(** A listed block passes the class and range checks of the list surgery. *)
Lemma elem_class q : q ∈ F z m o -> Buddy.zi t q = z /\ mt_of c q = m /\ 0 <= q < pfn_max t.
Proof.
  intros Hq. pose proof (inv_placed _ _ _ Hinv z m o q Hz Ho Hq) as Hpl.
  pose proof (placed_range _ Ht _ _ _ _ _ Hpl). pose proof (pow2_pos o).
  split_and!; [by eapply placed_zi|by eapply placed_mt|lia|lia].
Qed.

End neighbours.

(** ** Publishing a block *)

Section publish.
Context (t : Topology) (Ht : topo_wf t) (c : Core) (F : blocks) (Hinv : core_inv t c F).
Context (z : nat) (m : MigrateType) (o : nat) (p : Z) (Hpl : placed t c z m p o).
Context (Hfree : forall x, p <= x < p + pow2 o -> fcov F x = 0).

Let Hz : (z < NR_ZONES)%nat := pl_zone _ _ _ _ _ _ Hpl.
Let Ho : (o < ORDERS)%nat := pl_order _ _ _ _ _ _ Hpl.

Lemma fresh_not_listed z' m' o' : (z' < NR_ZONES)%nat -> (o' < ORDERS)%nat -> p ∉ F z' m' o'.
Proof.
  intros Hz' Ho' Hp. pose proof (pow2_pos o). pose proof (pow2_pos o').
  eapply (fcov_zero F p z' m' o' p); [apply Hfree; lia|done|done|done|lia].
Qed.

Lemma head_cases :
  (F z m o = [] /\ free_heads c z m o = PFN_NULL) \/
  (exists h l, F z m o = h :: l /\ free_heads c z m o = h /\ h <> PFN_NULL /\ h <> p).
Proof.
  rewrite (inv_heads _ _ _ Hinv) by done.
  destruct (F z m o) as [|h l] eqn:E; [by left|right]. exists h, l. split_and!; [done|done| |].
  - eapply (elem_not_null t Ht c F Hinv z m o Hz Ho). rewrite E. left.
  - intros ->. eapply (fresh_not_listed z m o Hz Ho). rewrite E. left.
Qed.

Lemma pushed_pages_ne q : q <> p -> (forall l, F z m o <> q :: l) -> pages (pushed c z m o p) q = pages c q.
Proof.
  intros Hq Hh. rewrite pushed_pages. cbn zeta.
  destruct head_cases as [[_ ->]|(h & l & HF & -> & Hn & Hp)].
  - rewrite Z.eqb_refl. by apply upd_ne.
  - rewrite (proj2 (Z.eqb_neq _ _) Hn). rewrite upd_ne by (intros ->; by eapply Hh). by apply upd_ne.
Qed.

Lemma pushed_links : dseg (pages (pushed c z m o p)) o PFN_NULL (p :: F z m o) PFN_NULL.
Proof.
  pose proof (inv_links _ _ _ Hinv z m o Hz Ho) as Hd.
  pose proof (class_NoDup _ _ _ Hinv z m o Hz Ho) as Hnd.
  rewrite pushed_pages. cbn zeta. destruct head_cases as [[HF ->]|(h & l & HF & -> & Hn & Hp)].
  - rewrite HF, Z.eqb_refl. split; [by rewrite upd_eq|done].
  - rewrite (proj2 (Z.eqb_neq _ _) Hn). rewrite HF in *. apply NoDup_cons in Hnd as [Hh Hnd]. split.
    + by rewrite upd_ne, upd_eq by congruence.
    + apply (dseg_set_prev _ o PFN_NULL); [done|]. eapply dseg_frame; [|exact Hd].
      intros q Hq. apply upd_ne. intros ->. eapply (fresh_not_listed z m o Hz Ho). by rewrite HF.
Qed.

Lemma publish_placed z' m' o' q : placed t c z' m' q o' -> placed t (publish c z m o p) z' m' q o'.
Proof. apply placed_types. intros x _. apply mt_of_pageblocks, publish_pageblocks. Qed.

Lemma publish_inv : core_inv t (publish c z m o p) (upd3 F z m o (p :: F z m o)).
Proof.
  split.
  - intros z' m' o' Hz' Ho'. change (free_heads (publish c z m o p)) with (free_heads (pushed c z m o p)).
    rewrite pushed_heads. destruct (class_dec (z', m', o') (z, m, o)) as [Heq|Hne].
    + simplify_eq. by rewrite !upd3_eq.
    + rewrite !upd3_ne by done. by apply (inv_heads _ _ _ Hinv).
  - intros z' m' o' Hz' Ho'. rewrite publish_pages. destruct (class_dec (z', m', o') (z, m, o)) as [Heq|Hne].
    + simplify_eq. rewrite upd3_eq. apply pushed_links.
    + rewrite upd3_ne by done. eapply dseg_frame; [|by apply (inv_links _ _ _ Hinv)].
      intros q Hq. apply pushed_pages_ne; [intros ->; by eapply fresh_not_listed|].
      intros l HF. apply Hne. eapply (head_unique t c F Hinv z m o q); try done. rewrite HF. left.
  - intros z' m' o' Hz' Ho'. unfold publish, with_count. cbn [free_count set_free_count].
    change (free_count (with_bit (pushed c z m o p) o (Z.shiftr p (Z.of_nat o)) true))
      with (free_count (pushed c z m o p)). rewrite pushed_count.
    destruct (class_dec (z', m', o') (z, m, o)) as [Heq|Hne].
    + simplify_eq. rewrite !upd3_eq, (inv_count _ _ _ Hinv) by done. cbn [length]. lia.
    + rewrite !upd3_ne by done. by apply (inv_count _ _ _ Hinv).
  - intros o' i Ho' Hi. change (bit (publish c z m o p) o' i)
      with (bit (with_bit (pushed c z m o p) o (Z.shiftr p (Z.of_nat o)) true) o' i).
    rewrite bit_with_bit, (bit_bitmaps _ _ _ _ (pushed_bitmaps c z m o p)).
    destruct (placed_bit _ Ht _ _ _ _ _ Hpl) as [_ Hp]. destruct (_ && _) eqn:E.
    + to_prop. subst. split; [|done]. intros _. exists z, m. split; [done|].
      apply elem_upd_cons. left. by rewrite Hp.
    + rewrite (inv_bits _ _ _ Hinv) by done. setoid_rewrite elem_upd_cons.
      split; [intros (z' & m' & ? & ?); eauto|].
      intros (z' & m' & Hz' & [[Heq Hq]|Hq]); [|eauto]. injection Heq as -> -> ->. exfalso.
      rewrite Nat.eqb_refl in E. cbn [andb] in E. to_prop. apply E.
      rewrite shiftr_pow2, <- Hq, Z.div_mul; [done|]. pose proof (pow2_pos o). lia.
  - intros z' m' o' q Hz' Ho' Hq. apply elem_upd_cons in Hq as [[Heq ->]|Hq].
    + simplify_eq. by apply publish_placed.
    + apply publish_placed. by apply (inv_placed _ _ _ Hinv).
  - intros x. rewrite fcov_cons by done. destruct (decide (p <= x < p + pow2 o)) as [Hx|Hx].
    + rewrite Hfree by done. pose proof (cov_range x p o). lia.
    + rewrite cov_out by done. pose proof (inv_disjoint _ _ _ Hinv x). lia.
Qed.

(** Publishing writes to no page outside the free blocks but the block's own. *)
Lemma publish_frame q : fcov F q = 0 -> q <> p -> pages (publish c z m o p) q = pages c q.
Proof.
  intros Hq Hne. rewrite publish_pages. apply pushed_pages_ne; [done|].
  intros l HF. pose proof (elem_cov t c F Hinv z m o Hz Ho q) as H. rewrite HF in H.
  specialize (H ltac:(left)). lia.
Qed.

************

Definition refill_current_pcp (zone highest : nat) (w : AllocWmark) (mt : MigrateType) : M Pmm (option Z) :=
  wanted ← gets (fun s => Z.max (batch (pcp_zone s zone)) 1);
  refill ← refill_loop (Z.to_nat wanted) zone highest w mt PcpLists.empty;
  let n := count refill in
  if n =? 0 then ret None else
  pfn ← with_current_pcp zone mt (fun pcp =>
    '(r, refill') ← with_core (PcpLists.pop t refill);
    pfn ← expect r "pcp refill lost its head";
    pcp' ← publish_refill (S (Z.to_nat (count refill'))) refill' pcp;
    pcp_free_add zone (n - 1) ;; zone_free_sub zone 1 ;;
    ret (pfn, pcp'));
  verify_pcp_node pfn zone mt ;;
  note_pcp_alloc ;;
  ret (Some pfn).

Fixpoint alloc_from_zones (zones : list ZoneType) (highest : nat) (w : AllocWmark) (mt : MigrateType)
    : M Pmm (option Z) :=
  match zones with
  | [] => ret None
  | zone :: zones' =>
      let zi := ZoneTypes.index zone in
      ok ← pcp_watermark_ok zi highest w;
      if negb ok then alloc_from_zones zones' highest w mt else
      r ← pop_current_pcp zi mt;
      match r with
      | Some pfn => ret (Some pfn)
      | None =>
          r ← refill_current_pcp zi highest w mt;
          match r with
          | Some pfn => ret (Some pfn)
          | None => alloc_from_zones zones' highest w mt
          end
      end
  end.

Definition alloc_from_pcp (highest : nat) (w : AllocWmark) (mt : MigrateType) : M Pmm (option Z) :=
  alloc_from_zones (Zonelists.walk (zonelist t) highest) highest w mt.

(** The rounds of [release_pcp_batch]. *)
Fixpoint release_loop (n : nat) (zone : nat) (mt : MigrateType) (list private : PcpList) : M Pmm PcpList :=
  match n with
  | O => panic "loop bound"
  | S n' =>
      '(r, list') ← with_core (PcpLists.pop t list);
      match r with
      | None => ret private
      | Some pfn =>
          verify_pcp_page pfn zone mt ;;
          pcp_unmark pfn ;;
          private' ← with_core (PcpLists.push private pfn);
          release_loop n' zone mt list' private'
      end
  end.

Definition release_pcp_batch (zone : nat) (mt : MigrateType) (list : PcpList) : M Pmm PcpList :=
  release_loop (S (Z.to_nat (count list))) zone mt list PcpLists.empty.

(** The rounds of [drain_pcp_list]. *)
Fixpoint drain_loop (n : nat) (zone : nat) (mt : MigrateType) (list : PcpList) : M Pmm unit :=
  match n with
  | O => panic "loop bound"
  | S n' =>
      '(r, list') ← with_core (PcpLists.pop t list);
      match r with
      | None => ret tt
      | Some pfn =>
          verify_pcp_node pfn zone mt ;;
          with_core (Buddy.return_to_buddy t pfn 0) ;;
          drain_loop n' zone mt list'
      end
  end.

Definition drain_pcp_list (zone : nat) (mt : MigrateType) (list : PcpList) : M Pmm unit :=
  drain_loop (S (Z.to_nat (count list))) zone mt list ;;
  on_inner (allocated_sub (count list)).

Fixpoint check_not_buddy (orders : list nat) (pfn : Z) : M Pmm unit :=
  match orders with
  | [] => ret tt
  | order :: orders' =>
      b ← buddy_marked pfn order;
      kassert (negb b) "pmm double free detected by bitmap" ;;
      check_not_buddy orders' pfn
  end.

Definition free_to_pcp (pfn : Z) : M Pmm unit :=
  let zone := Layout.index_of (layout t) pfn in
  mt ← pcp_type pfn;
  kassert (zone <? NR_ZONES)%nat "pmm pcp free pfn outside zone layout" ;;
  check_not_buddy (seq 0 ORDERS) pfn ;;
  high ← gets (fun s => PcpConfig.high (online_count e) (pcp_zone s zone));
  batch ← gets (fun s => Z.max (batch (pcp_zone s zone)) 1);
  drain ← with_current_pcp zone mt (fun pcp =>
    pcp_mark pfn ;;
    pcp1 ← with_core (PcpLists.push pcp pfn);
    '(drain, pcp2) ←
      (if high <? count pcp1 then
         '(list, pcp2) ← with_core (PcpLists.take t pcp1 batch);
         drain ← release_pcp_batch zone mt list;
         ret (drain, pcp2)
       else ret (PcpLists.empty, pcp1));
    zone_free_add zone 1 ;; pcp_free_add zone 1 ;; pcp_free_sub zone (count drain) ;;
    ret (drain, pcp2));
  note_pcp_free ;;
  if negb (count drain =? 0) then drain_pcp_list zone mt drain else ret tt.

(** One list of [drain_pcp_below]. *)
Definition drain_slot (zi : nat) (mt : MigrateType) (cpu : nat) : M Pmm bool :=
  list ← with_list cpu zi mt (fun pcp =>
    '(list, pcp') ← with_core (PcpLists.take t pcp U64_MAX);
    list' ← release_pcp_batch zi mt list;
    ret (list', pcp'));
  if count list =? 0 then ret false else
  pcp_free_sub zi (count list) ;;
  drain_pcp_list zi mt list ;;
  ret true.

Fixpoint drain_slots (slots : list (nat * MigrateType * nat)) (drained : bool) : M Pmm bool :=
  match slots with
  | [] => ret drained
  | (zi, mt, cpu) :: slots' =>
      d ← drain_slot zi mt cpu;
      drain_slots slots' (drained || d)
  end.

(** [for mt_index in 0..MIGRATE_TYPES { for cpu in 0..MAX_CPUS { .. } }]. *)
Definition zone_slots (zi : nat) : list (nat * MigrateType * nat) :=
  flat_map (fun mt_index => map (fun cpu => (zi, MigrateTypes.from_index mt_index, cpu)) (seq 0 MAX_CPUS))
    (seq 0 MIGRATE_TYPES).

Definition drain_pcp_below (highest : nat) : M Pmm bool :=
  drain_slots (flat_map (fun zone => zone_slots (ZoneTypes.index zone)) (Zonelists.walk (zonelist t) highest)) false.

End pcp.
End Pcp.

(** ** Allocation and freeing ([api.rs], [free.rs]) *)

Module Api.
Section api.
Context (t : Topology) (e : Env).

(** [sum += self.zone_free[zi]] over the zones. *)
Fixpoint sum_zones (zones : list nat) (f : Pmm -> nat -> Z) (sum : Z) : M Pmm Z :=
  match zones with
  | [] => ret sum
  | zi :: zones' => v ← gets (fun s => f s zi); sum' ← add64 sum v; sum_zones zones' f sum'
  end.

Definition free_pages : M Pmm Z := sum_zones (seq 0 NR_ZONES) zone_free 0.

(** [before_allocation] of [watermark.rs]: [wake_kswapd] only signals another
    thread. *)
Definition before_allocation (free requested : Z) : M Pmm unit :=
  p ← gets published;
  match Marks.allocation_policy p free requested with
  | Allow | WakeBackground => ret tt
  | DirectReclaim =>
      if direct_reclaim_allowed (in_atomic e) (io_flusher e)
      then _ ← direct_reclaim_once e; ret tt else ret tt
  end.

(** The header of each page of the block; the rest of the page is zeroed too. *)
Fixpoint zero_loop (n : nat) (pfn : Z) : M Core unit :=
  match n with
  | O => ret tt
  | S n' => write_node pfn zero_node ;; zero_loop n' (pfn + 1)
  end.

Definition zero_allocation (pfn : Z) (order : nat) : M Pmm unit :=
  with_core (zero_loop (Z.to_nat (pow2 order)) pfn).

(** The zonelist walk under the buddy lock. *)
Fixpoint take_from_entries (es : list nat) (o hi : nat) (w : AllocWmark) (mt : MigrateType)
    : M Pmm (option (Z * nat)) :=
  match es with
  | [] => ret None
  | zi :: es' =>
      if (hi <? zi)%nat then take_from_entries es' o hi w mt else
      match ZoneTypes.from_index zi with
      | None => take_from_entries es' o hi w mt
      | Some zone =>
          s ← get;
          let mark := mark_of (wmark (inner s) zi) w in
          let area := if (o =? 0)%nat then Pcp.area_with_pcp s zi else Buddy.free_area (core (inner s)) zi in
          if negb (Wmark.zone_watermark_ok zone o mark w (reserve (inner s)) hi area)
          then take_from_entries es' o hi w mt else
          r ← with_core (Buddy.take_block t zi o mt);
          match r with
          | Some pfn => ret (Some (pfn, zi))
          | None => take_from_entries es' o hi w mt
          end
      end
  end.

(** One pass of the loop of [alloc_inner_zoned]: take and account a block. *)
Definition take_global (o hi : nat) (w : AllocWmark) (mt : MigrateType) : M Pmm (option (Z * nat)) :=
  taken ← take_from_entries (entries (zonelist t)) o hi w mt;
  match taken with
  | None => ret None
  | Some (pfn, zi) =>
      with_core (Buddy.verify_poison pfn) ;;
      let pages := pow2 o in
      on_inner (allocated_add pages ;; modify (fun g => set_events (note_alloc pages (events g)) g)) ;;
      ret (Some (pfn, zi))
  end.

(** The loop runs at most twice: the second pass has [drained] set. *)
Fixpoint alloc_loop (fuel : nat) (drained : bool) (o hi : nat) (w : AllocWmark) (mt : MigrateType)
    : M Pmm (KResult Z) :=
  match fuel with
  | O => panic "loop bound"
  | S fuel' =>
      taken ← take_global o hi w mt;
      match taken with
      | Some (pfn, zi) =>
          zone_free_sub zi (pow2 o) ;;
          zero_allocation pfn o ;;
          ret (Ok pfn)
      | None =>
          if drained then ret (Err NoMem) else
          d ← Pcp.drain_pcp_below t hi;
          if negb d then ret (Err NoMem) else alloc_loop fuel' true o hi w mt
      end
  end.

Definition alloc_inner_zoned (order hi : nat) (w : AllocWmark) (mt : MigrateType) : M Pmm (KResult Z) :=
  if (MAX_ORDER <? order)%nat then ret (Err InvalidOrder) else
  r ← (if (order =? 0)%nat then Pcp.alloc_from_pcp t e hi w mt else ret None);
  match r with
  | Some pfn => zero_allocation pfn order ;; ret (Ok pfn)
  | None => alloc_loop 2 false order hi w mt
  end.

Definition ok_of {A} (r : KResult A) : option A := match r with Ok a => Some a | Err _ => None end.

************

TASK BRIEF: Take the listing above and repeat exactly the lines from the one containing "(inv_count _ _ _ Hinv)." through the one containing "(inv_placed _ _ _ Hinv).", both included.

EXERCISE ANSWER:
    + rewrite !upd3_ne by done. by apply (inv_count _ _ _ Hinv).
  - intros o' i Ho' Hi. change (bit (publish c z m o p) o' i)
      with (bit (with_bit (pushed c z m o p) o (Z.shiftr p (Z.of_nat o)) true) o' i).
    rewrite bit_with_bit, (bit_bitmaps _ _ _ _ (pushed_bitmaps c z m o p)).
    destruct (placed_bit _ Ht _ _ _ _ _ Hpl) as [_ Hp]. destruct (_ && _) eqn:E.
    + to_prop. subst. split; [|done]. intros _. exists z, m. split; [done|].
      apply elem_upd_cons. left. by rewrite Hp.
    + rewrite (inv_bits _ _ _ Hinv) by done. setoid_rewrite elem_upd_cons.
      split; [intros (z' & m' & ? & ?); eauto|].
      intros (z' & m' & Hz' & [[Heq Hq]|Hq]); [|eauto]. injection Heq as -> -> ->. exfalso.
      rewrite Nat.eqb_refl in E. cbn [andb] in E. to_prop. apply E.
      rewrite shiftr_pow2, <- Hq, Z.div_mul; [done|]. pose proof (pow2_pos o). lia.
  - intros z' m' o' q Hz' Ho' Hq. apply elem_upd_cons in Hq as [[Heq ->]|Hq].
    + simplify_eq. by apply publish_placed.
    + apply publish_placed. by apply (inv_placed _ _ _ Hinv).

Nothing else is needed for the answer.